Wetherspoons is to pay a dividend again for the first time in five years after the no-frills pubs group reported a 74 per cent rise in annual profits.
Spoons, as it is affectionately known by its regulars, posted a 5.7 per cent rise in revenue to £2.04 billion in the 12 months to the end of July, up from £1.93 billion in its previous financial year. The increase came despite it having closed a number of pubs, as well as Euro 2024 and the Olympics this summer, which Wetherspoon pubs generally do not show.
Adjusted pre-tax profits rose 74 per cent from £42.6 million to £73.9 million, comfortably the group’s best outturn since before the pandemic, when it would regularly surpass £100 million.
Statutory pre-tax profits fell by a third to £60.6 million from £90.5 million as a number of one-off charges, including costs of selling some pubs, cost it £13.3 million, whereas in 2023 Wetherspoon benefited from gains of £48.3 million from various one-offs.
The company said that, “as a result of [its] improved trading and financial position”, it would bring back the dividend, which it had not paid since 2019. Shareholders will receive 12p a share, equivalent to the 2019 payout, on November 28.
The chain’s employees have also benefited from the pick-up in profits after it handed out £49 million of bonuses and free shares over the past year, almost all of which went to staff below board level.
Fintan Ryan, a consumer analyst at Goodbody, said the return of the dividend “is a clear signal from management of the strength of the JD Wetherspoon operating model and balance sheet [and] should be taken well” by the stock market.
The shares, however, after initially opening higher, were down 2p, or 0.3 per cent, to 722½p in late-morning trading on Friday.
Tim Martin, founder of the chain, believes that it will one day consist of a thousand pubs
VICKI COUCHMAN FOR THE SUNDAY TIMES
Tim Martin founded the business in 1979 on the site of a former betting shop in Muswell Hill, north London.

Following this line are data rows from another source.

(** With fuel above the size of the value, the parser reads back the
    indented text of a well-formed value and stops behind it. *)
Lemma parse_indented (fuel : nat) :
  (∀ v d rest, json_size v < fuel → wf_json v → value_end rest →
     parse_value fuel (stringify_indented d v +:+ rest) = Some (v, rest)) ∧
  (∀ l d d' acc rest, l ≠ [] → elements_size l < fuel → wf_elements l →
     parse_elements fuel
       (elements_indented d l +:+ newline d' +:+ String "]" rest) acc
     = Some (JArr (acc ++ l), rest)) ∧
  (∀ l d d' acc rest, l ≠ [] → members_size l < fuel → wf_members l →
     NoDup ((acc ++ l).*1) →
     parse_members fuel
       (members_indented d l +:+ newline d' +:+ String "}" rest) acc
     = Some (JObj (acc ++ l), rest)).
Proof.
  induction fuel as [|fuel (IHv & IHe & IHm)]; [split_and!; intros; lia|].
  split_and!.
  - intros v d rest Hsize Hwf Hrest.
    destruct v as [|[]|n|m e|s|l|l]; try reflexivity.
    + destruct (string_of_Z_head n rest) as (c & r & Heq & Hc).
      cbn [stringify_indented JSON_stringify]. rewrite Heq.
      destruct (number_start_dispatch c r fuel Hc) as (-> & _).
      rewrite <- Heq. by apply parse_number_value_end.
    + cbn [stringify_indented JSON_stringify]. rewrite !string_app_assoc.
      destruct (string_of_Z_head m ("e" +:+ string_of_Z e +:+ rest))
        as (c & r & Heq & Hc).
      rewrite Heq.
      destruct (number_start_dispatch c r fuel Hc) as (-> & _).
      rewrite <- Heq. by apply parse_decimal_value_end.
    + cbn [stringify_indented JSON_stringify]. unfold quote.
      rewrite string_app_cons, parse_value_string.
      rewrite string_app_assoc, string_app_cons, string_app_nil_l.
      by rewrite parse_string_body_quote.
    + destruct l as [|x l]; [reflexivity|].
      rewrite stringify_indented_arr. str_norm.
      destruct (stringify_indented_head (S d) x
                  match l with
                  | [] => newline d +:+ String "]" rest
                  | _ => String "," (newline (S d) +:+
                           elements_indented (S d) l +:+
                           newline d +:+ String "]" rest)
                  end) as (c & r & Heq & Hws & Hc).
      rewrite (parse_value_array_ws fuel _ c r);
        [|rewrite skip_ws_newline, elements_indented_cons, Heq;
          by apply skip_ws_head|done].
      rewrite parse_elements_newline.
      apply (IHe (x :: l) (S d) d []); [done| |exact Hwf].
      cbn [json_size] in Hsize. unfold elements_size. lia.
    + destruct l as [|[k x] l]; [reflexivity|].
      rewrite stringify_indented_obj. str_norm.
      rewrite (parse_value_object_ws fuel _ "034"%char
                 (quote_body k +:+ String "034"%char (String ":" (String " " (
                    stringify_indented (S d) x +:+
                    match l with
                    | [] => newline d +:+ String "}" rest
                    | _ => String "," (newline (S d) +:+
                             members_indented (S d) l +:+
                             newline d +:+ String "}" rest)
                    end)))));
        [|rewrite skip_ws_newline, members_indented_cons;
          by apply skip_ws_head|done].
      rewrite parse_members_newline.
      destruct Hwf as [Hnd Hwf].
      apply (IHm ((k, x) :: l) (S d) d []); [done| |exact Hwf|exact Hnd].
      cbn [json_size] in Hsize. unfold members_size. lia.
  - intros l d d' acc rest Hl Hsize Hwf.
    destruct l as [|x l]; [done|].
    destruct Hwf as [Hx Hwf]. cbn [elements_size foldr] in Hsize.
    fold (elements_size l) in Hsize.
    rewrite elements_indented_cons, parse_elements_unfold.
    rewrite IHv; [|lia|done|by destruct l; apply value_end_separator].
    cbn [mbind option_bind].
    destruct l as [|y l].
    + rewrite skip_ws_newline, skip_ws_head by done. reflexivity.
    + rewrite skip_ws_head by done.
      change (N_of_ascii "," =? 44)%N with true. cbv iota.
      rewrite parse_elements_newline.
      rewrite IHe; [|done|lia|done].
      by rewrite <- app_assoc.
  - intros l d d' acc rest Hl Hsize Hwf Hnd.
    destruct l as [|[k x] l]; [done|].
    destruct Hwf as [Hx Hwf]. cbn [members_size foldr snd] in Hsize.
    fold (members_size l) in Hsize.
    rewrite members_indented_cons, parse_members_unfold.
    rewrite parse_string_body_quote. cbn [mbind option_bind].
    rewrite skip_ws_head by done.
    change (N_of_ascii ":" =? 58)%N with true. cbv iota.
    rewrite <- parse_value_skip.
    change (skip_ws (String " " ?r)) with (skip_ws r).
    rewrite parse_value_skip.
    rewrite IHv; [|lia|done|by destruct l; apply value_end_separator].
    cbn [mbind option_bind].
    assert ((k ∉ acc.*1) ∧ NoDup (((acc ++ [(k, x)]) ++ l).*1)) as [Hk Hnd'].
    { rewrite <- app_assoc. split; [|done].
      rewrite fmap_app in Hnd. apply NoDup_app in Hnd as (_ & Hdisj & _).
      intros Hin. apply (Hdisj k Hin). left. }
    rewrite obj_set_fresh by done.
    destruct l as [|y l].
    + rewrite skip_ws_newline, skip_ws_head by done. reflexivity.
    + rewrite skip_ws_head by done.
      change (N_of_ascii "," =? 44)%N with true. cbv iota.
      rewrite parse_members_newline.
      rewrite IHm; [|done|lia|done|done].
      by rewrite <- app_assoc.
Qed.

Lemma concat_sep_length (sep x : string) (l : list string) :
  String.length (String.concat sep (x :: l))
  = (String.length x
     + match l with
       | [] => 0
       | _ => String.length sep + String.length (String.concat sep l)
       end)%nat.
Proof.
  rewrite concat_cons, string_app_length. destruct l; [done|].
  by rewrite string_app_length.
Qed.

(** The indented text of a value is at least as long as the value is
    large. *)
Lemma json_size_length_indented (v : json) (d : nat) :
  (json_size v ≤ String.length (stringify_indented d v))%nat.
Proof.
  revert d.
  induction v as [|[]|n|m e|s|l IH|l IH] using json_nested_ind; intros d;
    try (simpl; lia).
  - apply string_of_Z_length.
  - cbn [stringify_indented JSON_stringify json_size].
    rewrite string_app_length. pose proof (string_of_Z_length m). lia.
  - destruct l as [|x l]; [simpl; lia|].
    rewrite stringify_indented_arr. cbn [json_size].
    fold (elements_size (x :: l)).
    rewrite string_app_cons, string_app_nil_l. cbn [String.length].
    rewrite !string_app_length.
    enough (∀ l', Forall (λ v, ∀ d, json_size v ≤ String.length (stringify_indented d v))%nat l' →
                  elements_size l' ≤ S (String.length (elements_indented (S d) l')))%nat
      as Hen by (specialize (Hen _ IH); simpl String.length at 4; lia).
    clear. intros l IH.
    induction IH as [|x l Hx _ IHl]; [simpl; lia|].
    unfold elements_indented. cbn [map]. rewrite concat_sep_length.
    cbn [elements_size foldr]. fold (elements_size l).
    fold (elements_indented (S d) l). specialize (Hx (S d)).
    destruct l; cbn [map]; [simpl; lia|].
    rewrite string_app_length. simpl String.length at 2. lia.
  - destruct l as [|p l]; [simpl; lia|].
    rewrite stringify_indented_obj. cbn [json_size].
    fold (members_size (p :: l)).
    rewrite string_app_cons, string_app_nil_l. cbn [String.length].
    rewrite !string_app_length.
    enough (∀ l', Forall (λ p : string * json, ∀ d, json_size p.2 ≤ String.length (stringify_indented d p.2))%nat l' →
                  members_size l' ≤ S (String.length (members_indented (S d) l')))%nat
      as Hen by (specialize (Hen _ IH); simpl String.length at 4; lia).
    clear. intros l IH.
    induction IH as [|[k x] l Hx _ IHl]; [simpl; lia|].
    unfold members_indented. cbn [map]. rewrite concat_sep_length.
    cbn [members_size foldr]. fold (members_size l).
    fold (members_indented (S d) l). specialize (Hx (S d)).
    assert (json_size x ≤ String.length (member_indented (S d) (k, x)))%nat.
    { unfold member_indented. rewrite !string_app_length. simpl in *. lia. }
    destruct l; cbn [map snd] in *; [simpl in *; lia|].
    rewrite string_app_length. simpl String.length at 2. lia.
Qed.

(** [JSON.parse(JSON.stringify(v, null, 2))] is [v]. *)
Lemma JSON_parse_stringify_indented (v : json) :
  wf_json v → JSON_parse (stringify_indented 0 v) = Some v.
Proof.
  intros Hwf. unfold JSON_parse.
  destruct (parse_indented (S (String.length (stringify_indented 0 v))))
    as (Hv & _).
  rewrite <- (string_app_nil_r (stringify_indented 0 v)) at 2.
  rewrite Hv; [done| |done..].
  pose proof (json_size_length_indented v 0). lia.
Qed.

Lemma wf_backup_data (s : Store) : wf_json (backup_data s).
Proof.
  split; [compute_done|]. cbn [foldr snd].
  split_and!; [..|done]; apply wf_json_arr, Forall_fmap, Forall_forall;
    intros x _.
  - exact (wf_js_of_course x).
  - exact (wf_js_of_note x).
  - exact (wf_js_of_material x).
Qed.

Lemma store_of_backup_data (s : Store) : store_of_backup (backup_data s) = Some s.
Proof.
  destruct s as [cs ns ms]. unfold store_of_backup, backup_data. simpl.
  rewrite (mapM_fmap_Some _ _ cs course_of_js_of_course).
  rewrite (mapM_fmap_Some _ _ ns note_of_js_of_note).
  by rewrite (mapM_fmap_Some _ _ ms material_of_js_of_material).
Qed.

Lemma before_T_app (date time : string) :
  Forall (λ c, c ≠ "T"%char) (list_ascii_of_string date) →
  before_T (date +:+ String "T" time) = date.
Proof.
  induction date as [|c date IH]; [done|]. simpl list_ascii_of_string.
  intros [Hc Hdate]%Forall_cons. rewrite string_app_cons. simpl.
  destruct (N.eqb_spec (N_of_ascii c) 84) as [Heq|_].
  - exfalso. apply Hc. rewrite <- (ascii_N_embedding c), Heq. reflexivity.
  - by rewrite IH.
Qed.

(** X16.  The export ([exportData]): for a store whose timestamps are safe
    integers, the text of the downloaded blob,
    [JSON.stringify({courses, notes, materials}, null, 2)], parses back with
    [JSON.parse] to the object of the three arrays, from which the whole
    store is read again; and when the ISO time stamp is [date], a [T] and
    the time of day, the download is named [unisphere_backup_<date>.json]. *)
Theorem exportData_backup (date time : string) (s : Store) :
  valid_store s →
  Forall (λ c, c ≠ "T"%char) (list_ascii_of_string date) →
  let out := exportData (date +:+ "T" +:+ time) s in
  JSON_parse out.1 = Some (backup_data s) ∧
  (JSON_parse out.1 ≫= store_of_backup) = Some s ∧
  out.2 = "unisphere_backup_" +:+ date +:+ ".json".
Proof.
  intros _ Hdate out. unfold out, exportData. cbn [fst snd].
  rewrite JSON_parse_stringify_indented by apply wf_backup_data.
  split_and!; [done|apply store_of_backup_data|].
  change ("T" +:+ time) with (String "T" time). by rewrite before_T_app.
Qed.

The pub was originally named Martin’s Free House before he renamed it JD Wetherspoon after one of his teachers.
The chain, which had 44 pubs at its flotation in 1992, is famous for the low prices of its ales and meals. As well as serving beers including Ruddles Best and Ringwood Old Thumper, it is one of the UK’s top sellers of coffee.
Drinks sales were the biggest driver of growth, with like-for-like bar sales increasing 8.9 per cent compared with the previous year. Food sales rose by 5.6 per cent and income from its hotel rooms increased by 2.7 per cent. Fruit machine sales, a comparatively small part of the business, were up almost 11 per cent.
Martin, 68, said sales continued to improve, even if the pace of growth was slowing, with like-for-like sales, which strip out the impact of opening and closing pubs, up 4.9 per cent across August and September.
In typically vague fashion, the company told the stock market that it “currently anticipates a reasonable outcome for the current financial year”, even if Martin “continues to be concerned about the possibility of further lockdowns”, as he has said before.
There are 800 JD Wetherspoons pubs around the country, from Penzance to Inverness, but that is down from a peak of 951 in 2015, partly owing to rising taxes, soaring staff costs, the pandemic and a cost of living crisis. Martin still insists that his “best estimate” is that the company has potential to reach a thousand in the UK one day.